*** Recorded data ***

(** * Profilo (loom): entry-id allocation and the trace lifecycle writer

    A shallow embedding of [cpp/logger/Logger.h] and
    [cpp/writer/TraceLifecycleVisitor.cpp], with the properties the
    specification states about them.

    Conventions.  Fixed-width integers are [Z] with the wrap-around written
    out ([wrap32]).  [std::string] is [string]; a [char] array is a
    [list ascii] updated by index.  A member function that mutates the object,
    calls collaborators and may throw is a computation in the monad [M] of
    the lifecycle section: state passing over the object, a chronological log
    of the calls made to collaborators, and an error result. *)

From Stdlib Require Import ZArith List String Ascii Bool Lia Sorted DecimalString.
From stdpp Require Import base list.
Import ListNotations.

Local Open Scope Z_scope.

(** ** Logger.h *)

Module Logger.

(** [const int32_t TRACING_DISABLED = -1; const int32_t NO_MATCH = 0;] *)
Definition TRACING_DISABLED : Z := -1.
Definition NO_MATCH : Z := 0.

Definition INT32_MIN : Z := - 2 ^ 31.
Definition INT32_MAX : Z := 2 ^ 31 - 1.
Definition UINT16_MAX : Z := 2 ^ 16 - 1.

(** Two's complement reduction to [int32_t]: the arithmetic of
    [std::atomic<int32_t>::fetch_add], which wraps silently. *)
Definition wrap32 (x : Z) : Z := (x + 2 ^ 31) mod 2 ^ 32 - 2 ^ 31.

(** The template parameter [T] of [write]: an entry type with an [id]
    field and the static members [T::calculateSize] and [T::pack].  The
    entry types live in [loom/entries/Entry.h]; [write] only needs this
    interface. *)
Class EntryCodec (T : Type) : Type := {
  set_id : Z -> T -> T;
  calculateSize : T -> nat;
  pack : T -> nat -> list Byte.byte
}.

(** The two data members.  [logger_] is the [PacketLogger]; what [write]
    does to it is hand it one payload per call, so it is the list of the
    payloads handed over, oldest first. *)
Record t : Type := mk {
  entryID_ : Z;
  logger_ : list (list Byte.byte)
}.

(** [Logger(provider) : entryID_(0), logger_(provider)] *)
Definition init : t := {| entryID_ := 0; logger_ := [] |}.

(** [entryID_.fetch_add(step)]: returns the old value. *)
Definition fetch_add (step : Z) (l : t) : Z * t :=
  (entryID_ l,
   {| entryID_ := wrap32 (entryID_ l + step); logger_ := logger_ l |}).

(** [nextID]: the [do { id = fetch_add(step) } while (id is a sentinel)]
    loop.  [fuel] bounds the number of fetches; [None] is "still looping". *)
Fixpoint nextID (fuel : nat) (step : Z) (l : t) : option (Z * t) :=
  match fuel with
  | O => None
  | S fuel' =>
      let '(id, l') := fetch_add step l in
      if (id =? TRACING_DISABLED) || (id =? NO_MATCH)
      then nextID fuel' step l'
      else Some (id, l')
  end.

(** [logger_.write(payload, size)] *)
Definition logger_write (payload : list Byte.byte) (l : t) : t :=
  {| entryID_ := entryID_ l; logger_ := logger_ l ++ [payload] |}.

(** [template<class T> int32_t write(T&& entry, uint16_t id_step = 1)] *)
Definition write {T : Type} `{EntryCodec T}
    (fuel : nat) (entry : T) (id_step : Z) (l : t) : option (Z * t) :=
  match nextID fuel id_step l with
  | None => None
  | Some (id, l1) =>
      let entry := set_id id entry in
      let size := calculateSize entry in
      let payload := pack entry size in
      Some (id, logger_write payload l1)
  end.

(** One completed call of [write], as seen on the allocator: the step
    asked for, the counter before and after, and the id returned. *)
Record WriteCall : Type := mkCall {
  w_step : Z;
  w_before : Z;
  w_id : Z;
  w_after : Z
}.

(** A history of successful [write] calls on one [Logger], in the order in
    which they took effect.  Calls from several threads are serialised by
    the atomic counter; a history is one such serialisation, where the
    fetches of one call are not interleaved with another's. *)
Inductive writes {T : Type} `{EntryCodec T} : t -> list WriteCall -> t -> Prop :=
| writes_nil l : writes l [] l
| writes_cons fuel entry step l id l1 calls l2 :
    0 <= step <= UINT16_MAX ->
    write fuel entry step l = Some (id, l1) ->
    writes l1 calls l2 ->
    writes l (mkCall step (entryID_ l) id (entryID_ l1) :: calls) l2.

(** A run of [fetch_add] calls, from whichever callers, in the order in
    which the atomic counter takes them: the values they return.  The
    fetches of concurrent [nextID] loops interleave in such a run. *)
Fixpoint fetch_adds (steps : list Z) (l : t) : list Z * t :=
  match steps with
  | [] => ([], l)
  | step :: steps' =>
      let '(old, l1) := fetch_add step l in
      let '(olds, l2) := fetch_adds steps' l1 in
      (old :: olds, l2)
  end.

(** A call that asked for a positive step and during which the counter
    did not wrap past [INT32_MAX]. *)
Definition wrap_free (c : WriteCall) : Prop :=
  0 < w_step c /\ w_before c <= w_after c.

(** A minimal entry type: the id alone, packed into no bytes. *)
#[global] Instance id_entry : EntryCodec Z := {|
  set_id := fun id _ => id;
  calculateSize := fun _ => O;
  pack := fun _ _ => []
|}.

(** [n] calls of [nextID] in a row, collecting the ids. *)
Fixpoint nextID_n (fuel : nat) (n : nat) (step : Z) (l : t) : option (list Z * t) :=
  match n with
  | O => Some ([], l)
  | S n' =>
      match nextID fuel step l with
      | None => None
      | Some (id, l1) =>
          match nextID_n fuel n' step l1 with
          | None => None
          | Some (ids, l2) => Some (id :: ids, l2)
          end
      end
  end.

(** [template<class T> int32_t writeAndGetCursor(T&& entry,
    LoomBuffer::Cursor& cursor)]: as [write] with the default step, the
    cursor being what the [PacketLogger] answers.  The [PacketLogger] is not
    among the sources at hand: its answer is the parameter [cursor_of], a
    function of the payloads handed over before and of the new one. *)
Definition writeAndGetCursor {T : Type} `{EntryCodec T} {Cursor : Type}
    (cursor_of : list (list Byte.byte) -> list Byte.byte -> Cursor)
    (fuel : nat) (entry : T) (l : t) : option (Z * Cursor * t) :=
  match nextID fuel 1 l with
  | None => None
  | Some (id, l1) =>
      let entry := set_id id entry in
      let size := calculateSize entry in
      let payload := pack entry size in
      Some (id, cursor_of (logger_ l1) payload, logger_write payload l1)
  end.

End Logger.

(** ** TraceLifecycleVisitor.cpp: the data *)

(** Modelled from the spec: [EntryType] is declared in
    [loom/entries/EntryType.h], which is not part of the sources at hand.
    These are the tags the specification names; every other tag is
    [OTHER]. *)
Inductive EntryType : Type :=
| STACK_FRAME
| TRACE_START
| TRACE_END
| TRACE_ABORT
| TRACE_TIMEOUT
| TRACE_BACKWARDS
| TRACE_ANNOTATION
| OTHER (tag : Z).
(** * Commando workshop: simulation core

    A shallow embedding of the rules of the arcade shooter: enemy damage
    and Boss phases, the collision engine, the spawn controller, the
    level objectives and the player's grenade stock.

    Conventions of the embedding.
    - A JavaScript [number] that only ever holds a count (health, score,
      kills, grenades, level index) is a [Z]; a [number] that holds a
      time, a distance, a coordinate, a speed or a random draw is a [Q].
      Comparisons on [Q] are exact; the thresholds of the source
      (0.33, 0.66, 0.60, ...) are far from every value they are compared
      with on integer health, so the rounding of doubles plays no part
      there. The one test that rounding can decide, the distance of
      an enemy from a blast, is computed as the code computes it, in
      the arithmetic of doubles (module [Double]).
    - An object is a record; its identity is the field [oid].
    - Calls that leave the simulation (callbacks, sounds, particles,
      [overlap] tests, [destroy]) are recorded in a trace of events, in
      the order in which the code performs them.
    - [Math.random] is an oracle [nat -> Q]: the n-th draw of the run. *)

From Stdlib Require Import ZArith QArith Qminmax Qround Qabs Qpower.
From Stdlib Require Import Lqa Lia Bool.
From stdpp Require Import base decidable option list gmap strings.

Local Open Scope Z_scope.

(** ** Helpers on rationals *)

(** [a < b] on numbers, as a boolean. *)
Definition Qltb (a b : Q) : bool := negb (Qle_bool b a).

(** ** config/GameConfig.ts *)

Module GameConfig.
Definition GRENADE_INITIAL_COUNT : Z := 10.
Definition GRENADE_EXPLOSION_RADIUS : Q := 80.
Definition GRENADE_EXPLOSION_DELAY : Q := 800.

Definition SOLDIER_HEALTH : Z := 1.
Definition SOLDIER_POINTS : Z := 100.
Definition TANK_SPEED : Q := 50.
Definition TANK_HEALTH : Z := 3.
Definition TANK_POINTS : Z := 300.
Definition JEEP_HEALTH : Z := 2.
Definition JEEP_POINTS : Z := 200.
Definition KNIFE_SOLDIER_HEALTH : Z := 1.
Definition KNIFE_SOLDIER_POINTS : Z := 150.
Definition ROCKET_LAUNCHER_SPEED : Q := 40.
Definition ROCKET_LAUNCHER_HEALTH : Z := 2.
Definition ROCKET_LAUNCHER_POINTS : Z := 250.
Definition COVERED_SOLDIER_SPEED : Q := 100.
Definition COVERED_SOLDIER_HEALTH : Z := 2.
Definition COVERED_SOLDIER_POINTS : Z := 175.
Definition BUNKER_HEALTH : Z := 5.
Definition BUNKER_POINTS : Z := 400.
Definition BOSS_SPEED : Q := 60.
Definition BOSS_HEALTH : Z := 20.
Definition BOSS_POINTS : Z := 1000.

Definition ENEMY_SPAWN_RATE_INITIAL : Q := 1200.
Definition ENEMY_SPAWN_RATE_MIN : Q := 400.

Definition EXPLOSION_PARTICLE_COUNT : Z := 16.

Definition SCREEN_WIDTH : Q := 768.
Definition SCREEN_HEIGHT : Q := 672.
Definition PLAYER_INITIAL_LIVES : Z := 3.
Definition PLAYER_RESPAWN_INVINCIBILITY_TIME : Q := 2000.
Definition SPAWN_FROM_TOP : Q := 0.7.
Definition SPAWN_FROM_LEFT : Q := 0.15.
End GameConfig.

(** ** types/index.ts *)

(** [EnemyType] is a string enum: at run time a tag is the string itself,
    which is what the [default] branch of a [switch] on it can see. *)
Definition EnemyType : Type := string.

Module EnemyType.
Definition SOLDIER : EnemyType := "SOLDIER".
Definition TANK : EnemyType := "TANK".
Definition JEEP : EnemyType := "JEEP".
Definition KNIFE_SOLDIER : EnemyType := "KNIFE_SOLDIER".
Definition ROCKET_LAUNCHER : EnemyType := "ROCKET_LAUNCHER".
Definition COVERED_SOLDIER : EnemyType := "COVERED_SOLDIER".
Definition BUNKER : EnemyType := "BUNKER".
Definition BOSS : EnemyType := "BOSS".

Definition all : list EnemyType :=
  [SOLDIER; TANK; JEEP; KNIFE_SOLDIER; ROCKET_LAUNCHER; COVERED_SOLDIER;
   BUNKER; BOSS].
End EnemyType.

(** ** Sprites *)

(** The part of a Phaser sprite the rules read or write. *)
Record Sprite : Type := mkSprite {
  sx : Q;
  sy : Q;
  tint : Z
}.

(** [clearTint()] restores the default white tint. *)
Definition clearTint (s : Sprite) : Sprite := mkSprite (sx s) (sy s) 0xffffff.

Definition setTint (c : Z) (s : Sprite) : Sprite := mkSprite (sx s) (sy s) c.

Definition setPosition (x y : Q) (s : Sprite) : Sprite := mkSprite x y (tint s).
(** ** entities/enemies/Enemy.ts *)

Module Enemy.

(** The fields a subclass adds to the base class, which also says which
    [takeDamage] the object answers with. *)
Inductive Sub : Type :=
| Base                                   (* takeDamage inherited *)
| CoveredSoldier (inCover : bool)
| Boss (phase : Z) (maxHealth : Z).

Record t : Type := mk {
  oid : nat;
  sprite : Sprite;
  speed : Q;
  health : Z;
  type : EnemyType;
  sub : Sub
}.

Definition set_health (h : Z) (e : t) : t :=
  mk (oid e) (sprite e) (speed e) h (type e) (sub e).

(** [takeDamage(): boolean] of the base class. *)
Definition takeDamage (e : t) : t * bool :=
  let e' := set_health (health e - 1) e in
  (e', health e' <=? 0).

(** [n] successive calls; the answers, first call first. *)
Fixpoint takeDamage_times (n : nat) (e : t) : t * list bool :=
  match n with
  | O => (e, [])
  | S n' =>
      let '(e1, d) := takeDamage e in
      let '(e2, ds) := takeDamage_times n' e1 in
      (e2, d :: ds)
  end.

(** [isOffScreen()] of the base class. *)
Definition isOffScreen (e : t) : bool :=
  Qltb (GameConfig.SCREEN_HEIGHT + 60) (sy (sprite e))
  || Qltb (sy (sprite e)) (-60)
  || Qltb (GameConfig.SCREEN_WIDTH + 60) (sx (sprite e))
  || Qltb (sx (sprite e)) (-60).
End Enemy.

(** ** entities/enemies/Boss.ts *)

Module Boss.
Import GameConfig.

Definition constructor (oid : nat) (x y : Q) : Enemy.t :=
  Enemy.mk oid (mkSprite x y 0xff0000) BOSS_SPEED BOSS_HEALTH
           EnemyType.BOSS (Enemy.Boss 1 BOSS_HEALTH).

(** The override of [takeDamage]; [phase] and [maxHealth] are the
    fields of the Boss. *)
Definition takeDamage (e : Enemy.t) (phase maxHealth : Z) : Enemy.t * bool :=
  let h := Enemy.health e - 1 in
  let healthPercent := (inject_Z h / inject_Z maxHealth)%Q in
  let s := Enemy.sprite e in
  let e' :=
    if Qle_bool healthPercent 0.33 && negb (phase =? 3) then
      Enemy.mk (Enemy.oid e) (mkSprite (sx s) (sy s) 0xff00ff)
               (BOSS_SPEED * 1.5)%Q h (Enemy.type e) (Enemy.Boss 3 maxHealth)
    else if Qle_bool healthPercent 0.66 && negb (phase =? 2) then
      Enemy.mk (Enemy.oid e) (mkSprite (sx s) (sy s) 0xff6600)
               (BOSS_SPEED * 1.2)%Q h (Enemy.type e) (Enemy.Boss 2 maxHealth)
    else
      Enemy.mk (Enemy.oid e) s (Enemy.speed e) h (Enemy.type e)
               (Enemy.Boss phase maxHealth)
  in
  (e', h <=? 0).
(** Where the body's "model" is a string the code does what C2 says: for
    every body B whose "model" field is a string m, and every spec S whose
    per_model flag is true and in which m is absent or bound to something
    that is not a key-value map, the merge returns B with no key added. *)
Theorem mergeCustomParams_per_model_no_entry B S (m : string) :
  S !! "per_model" = Some (VBool true) →
  B !! "model" = Some (VString m) →
  (S !! m = None ∨ ∃ v, S !! m = Some v ∧ asObject v = None) →
  mergeCustomParams B S = B.
Proof.
  intros Hper%perModel_true Hmodel Hentry.
  unfold mergeCustomParams. destruct (preAddSet S); [done|].
  assert (customParamsModel B S = ∅) as ->.
  { unfold customParamsModel. rewrite Hper, Hmodel. simpl.
    destruct Hentry as [->|(v & -> & ->)]; done. }
  apply rangeLoop_empty_set.
Qed.

Lemma mergeCustomParams_per_model_no_entry_witness :
  mergeCustomParams bodyChat specPerModel = bodyChat
  ∧ mergeCustomParams bodyChat specPerModelScalar = bodyChat.
Proof.
  split.
  - apply (mergeCustomParams_per_model_no_entry bodyChat specPerModel "claude-3-opus").
    + vm_compute; reflexivity.
    + vm_compute; reflexivity.
    + left. vm_compute; reflexivity.
  - apply (mergeCustomParams_per_model_no_entry bodyChat specPerModelScalar
             "claude-3-opus").
    + vm_compute; reflexivity.
    + vm_compute; reflexivity.
    + right. exists (VString "fast"). split; vm_compute; reflexivity.
Defined.

(** C3: when the spec's pre_add field is the boolean true, the merge
    returns the body unchanged. *)
Theorem mergeCustomParams_pre_add B S :
  S !! "pre_add" = Some (VBool true) → mergeCustomParams B S = B.
Proof.
  intros Hpre%preAddSet_true. unfold mergeCustomParams. by rewrite Hpre.
Qed.

Lemma mergeCustomParams_pre_add_witness :
  mergeCustomParams bodyChat specPreAdd = bodyChat.
Proof.
  apply (mergeCustomParams_pre_add bodyChat specPreAdd). vm_compute; reflexivity.
Defined.

(** C4: the four reserved control keys "stream", "overwrite", "per_model"
    and "pre_add" are never copied from the active set, top-level or
    model-scoped: the body's binding of each (or its absence) is the same
    before and after the merge. *)
Theorem mergeCustomParams_control_keys_untouched B S k :
  k ∈ ["stream"; "overwrite"; "per_model"; "pre_add"] →
  mergeCustomParams B S !! k = B !! k.
Proof.
  intros Hk. assert (isControlKey k = true) as Hctl.
  { repeat (apply elem_of_cons in Hk as [->|Hk]; [done|]).
    by apply elem_of_nil in Hk. }
  rewrite mergeCustomParams_lookup. unfold mergedLookup. rewrite Hctl.
  by destruct (preAddSet S).
Qed.

Lemma mergeCustomParams_control_keys_untouched_witness :
  mergeCustomParams bodyChat specNested !! "stream" = bodyChat !! "stream"
  ∧ mergeCustomParams bodyChat specNested !! "pre_add" = bodyChat !! "pre_add"
  ∧ mergeCustomParams bodyChat specOverwrite !! "stream" = bodyChat !! "stream".
Proof.
  split; [|split].
  - apply (mergeCustomParams_control_keys_untouched bodyChat specNested "stream").
    apply list_elem_of_here.
  - apply (mergeCustomParams_control_keys_untouched bodyChat specNested "pre_add").
    do 3 apply list_elem_of_further. apply list_elem_of_here.
  - apply (mergeCustomParams_control_keys_untouched bodyChat specOverwrite "stream").
    apply list_elem_of_here.
Defined.

(** The nested sample really merges: the model's knob arrives, the control
    keys of the sub-map do not. *)
Example mergeCustomParams_nested_sample :
  mergeCustomParams bodyChat specNested !! "top_k" = Some (VNumber 5%float)
  ∧ mergeCustomParams bodyChat specNested !! "stream" = Some (VBool false)
  ∧ mergeCustomParams bodyChat specNested !! "pre_add" = None.
Proof. repeat split; vm_compute; reflexivity. Qed.

End merge_claims.

(** * The OAuth controller: the claims *)

Module controller_spec.

Import controller samples.

Section WithCollaborators.
(** * mesg-go [service.go]: the service client of mesg-core

    A shallow embedding of [service.go] and the properties of its
    construction ([New]), its listening loop ([Listen], [listenTasks],
    [executeTask]) and its graceful shutdown ([Close]).

    The sequential part ([New], [setupServiceClient], [getTaskableByName])
    is embedded as functions.  The concurrent part is embedded as a
    transition system: every goroutine is a program counter over the
    statements of the function it runs, the fields of [Service] are the
    shared store, and one [step] runs one statement of one goroutine.  The
    scheduler and the outside world (the gRPC server, the network, the
    client program that calls [Listen] and [Close]) are the [Action]s. *)

From Stdlib Require Import ZArith Lia Ascii.
From stdpp Require Import base option list strings.

Open Scope Z_scope.

(** ** Errors *)

(** Go's [error] values.  The four error values declared in [service.go],
    and [errExternal] for any error made elsewhere (gRPC, [context],
    [encoding/json]), identified by its message.  A nil [error] is [None]
    of [option error]. *)
Inductive error : Type :=
| errEndpointNotSet
| errTokenNotSet
| errAlreadyListening
| errNonExistentTask (name : string)
| errExternal (msg : string).

(** [%q] of [fmt] for a name that needs no escaping: the name between
    double quotes. *)
Definition quoted (name : string) : string :=
  String "034"%char (name +:+ String "034"%char EmptyString).

(** [Error()] of the errors declared in the file. *)
Definition Error (e : error) : string :=
  match e with
  | errEndpointNotSet => "endpoint is not set"
  | errTokenNotSet => "token is not set"
  | errAlreadyListening => "already listening for tasks"
  | errNonExistentTask name => "task " +:+ quoted name +:+ " does not exists"
  | errExternal msg => msg
  end.

(** [context.Canceled], the value of [ctx.Err()] after [cancel()]. *)
Definition contextCanceled : error := errExternal "context canceled".

(** What [stream.Recv()] returns once the context of the stream has been
    cancelled (a gRPC status error, not [context.Canceled] itself). *)
Definition rpcCanceled : error :=
  errExternal "rpc error: code = Canceled desc = context canceled".

(** [grpc.ErrClientConnClosing], returned by [ClientConn.Close] on a
    connection that has been closed before. *)
Definition ErrClientConnClosing : error :=
  errExternal "grpc: the client connection is closing".

(** ** Data *)

(** [serviceapi.TaskData], one message of the task stream. *)
Record TaskData : Type := mkTaskData {
  ExecutionID : string;
  TaskKey : string;
  InputData : string
}.

(** What a call of [Taskable.Execute] does: it returns an output key and
    output data, or it panics. *)
Inductive HandlerResult : Type :=
| HReturn (outputKey : string) (data : string)
| HPanic.

(** The [Taskable] interface: [Key()] and [Execute(execution)]. *)
Record Taskable : Type := mkTaskable {
  Key : string;
  Execute : TaskData -> HandlerResult
}.

(** [grpc.DialOption]s the file builds. *)
Inductive DialOpt : Type :=
| WithKeepaliveParams (time : Z)
| WithInsecure
| WithContextDialer (dialer : string).

(** [*grpc.ClientConn]: the target it was dialled for and how many times
    [Close] has been called on it. *)
Record ClientConn : Type := mkClientConn {
  target : string;
  closeCalls : nat
}.

(** [context.CancelFunc] of the one context [listenTasks] creates. *)
Inductive CancelFunc : Type := CancelStream.

(** [type Service struct].  The two mutexes are [true] when held, the
    [WaitGroup] is its counter, a nil pointer or func is [None].  The
    logger [log] writes to [logOutput]; what it prints is recorded in the
    trace of the world below. *)
Record Service : Type := mkService {
  endpoint : string;
  token : string;
  client : option ClientConn;
  conn : option ClientConn;
  dialOptions : list DialOpt;
  callTimeout : Z;
  cancel : option CancelFunc;
  closing : bool;
  mc : bool;
  isListening : bool;
  ml : bool;
  gracefulWait : Z;
  taskables : list Taskable;
  logOutput : string
}.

*** End of Recorded data ***

=== What you will do ===
Keep to the lines above, from the first one through the line where "Class EntryCodec (T" appears, and copy them exactly.

=== Result for this exercise ===
(** * Profilo (loom): entry-id allocation and the trace lifecycle writer

    A shallow embedding of [cpp/logger/Logger.h] and
    [cpp/writer/TraceLifecycleVisitor.cpp], with the properties the
    specification states about them.

    Conventions.  Fixed-width integers are [Z] with the wrap-around written
    out ([wrap32]).  [std::string] is [string]; a [char] array is a
    [list ascii] updated by index.  A member function that mutates the object,
    calls collaborators and may throw is a computation in the monad [M] of
    the lifecycle section: state passing over the object, a chronological log
    of the calls made to collaborators, and an error result. *)

From Stdlib Require Import ZArith List String Ascii Bool Lia Sorted DecimalString.
From stdpp Require Import base list.
Import ListNotations.

Local Open Scope Z_scope.

(** ** Logger.h *)

Module Logger.

(** [const int32_t TRACING_DISABLED = -1; const int32_t NO_MATCH = 0;] *)
Definition TRACING_DISABLED : Z := -1.
Definition NO_MATCH : Z := 0.

Definition INT32_MIN : Z := - 2 ^ 31.
Definition INT32_MAX : Z := 2 ^ 31 - 1.
Definition UINT16_MAX : Z := 2 ^ 16 - 1.

(** Two's complement reduction to [int32_t]: the arithmetic of
    [std::atomic<int32_t>::fetch_add], which wraps silently. *)
Definition wrap32 (x : Z) : Z := (x + 2 ^ 31) mod 2 ^ 32 - 2 ^ 31.

(** The template parameter [T] of [write]: an entry type with an [id]
    field and the static members [T::calculateSize] and [T::pack].  The
    entry types live in [loom/entries/Entry.h]; [write] only needs this
    interface. *)
Class EntryCodec (T : Type) : Type := {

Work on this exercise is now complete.